Na turnieju w Dąbrowie Górniczej Stelmet awansował w piątek do półfinału po zwycięstwie 86:62 z Asseco Gdynia. Kilkadziesiąt minut później na boisko wybiegli gracze Polfarmeksu Kutno i Anwilu. Po pierwszej połowie bliżej awansu był Polfarmex, prowadził 37:33. Ale druga połowa i cały mecz należały do Anwilu. Po wygranej 75:66 zespół z Włocławka zamknął stawkę półfinalistów rywalizacji o Puchar Polski.

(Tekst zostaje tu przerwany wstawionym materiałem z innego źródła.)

Lemma known_after_create id spec now s s' :
  view s' = sv_with_vms (view s) (<[id := fresh_VM id spec now]> (sv_vms (view s))) →
  knows s' id (fresh_VM id spec now).
Proof. intros Hv. unfold knows. rewrite Hv. cbn. apply lookup_insert_eq. Qed.

Lemma update_known e e' id (f : Time → VM → VM) r s s' vm :
  knows s id vm → update_spec e e' id f r (view s) (view s') →
  r = Ok tt ∧ ∃ now, knows s' id (f now vm).
Proof.
  unfold knows, update_spec. intros -> (-> & now & _ & ->). split; [done|]. exists now.
  cbn. apply lookup_insert_eq.
Qed.

Lemma ok_GetVM id vm (k : VM → T S ()) e s :
  knows s id vm →
  (∀ e' s', view s' = view s → ok (k vm e' (mkTestState s' []))) →
  ok (tbind (ignoring (State.GetVM id) no_vm) k e (mkTestState s [])).
Proof.
  unfold knows. intros Hvm Hk. apply ok_ignoring. intros r e' s' Hc.
  apply GetVM_law in Hc as (_ & Hv & Hr). rewrite Hvm in Hr. subst. auto.
Qed.

Lemma testCreateAndGet_passes e s : passes testCreateAndGet e s.
Proof.
  apply ok_must. intros r e1 s1 Hc.
  apply CreateVM_law in Hc as (_ & id & now & -> & Hid & _ & _ & Hv). exists id. split; [done|].
  apply ok_Fatalf_if; [by apply String.eqb_neq|].
  apply ok_must. intros r e2 s2 Hg. apply GetVM_law in Hg as (_ & _ & Hr).
  rewrite (known_after_create _ _ _ _ _ Hv) in Hr. subst. eexists. split; [done|].
  repeat (apply ok_Errorf_if; [by rewrite ?String.eqb_refl|]). by apply ok_last_Errorf_if.
Qed.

Jutro o godz. 15.30 Rosa Radom zagra z Energą Czarnymi Słupsk, a o godz. 18 Stelmet z Anwilem. Transmisje z obu spotkań pokaże Polsat Sport News.
Mistrzowie z Zielonej Góry już raz w tym sezonie zniszczyli Anwil 91:64. Ale od tamtego spotkania rywale dozbroili się, zakontraktowali Serba Danilo Andjusicia, który chyba jeszcze nie w pełni gra tak, jak w istocie potrafi, ale ma mocne koszykarskie papiery. Włocławska drużyna odzyskała też snajpera Chamberlaina Oguchiego. Amerykanin z nigeryjskim paszportem w ćwierćfinale zdobył 17 pkt. I trochę szkoda, że sezon mija mu na przeplatance snajperskich popisów z leczeniem kontuzji, tym bardziej że leczenie dominuje w przeplatance. Niemniej teraz grzmią wszystkie strzelby Anwilu. Ich powstrzymanie może okazać się dla Stelmetu jakimś wyzwaniem.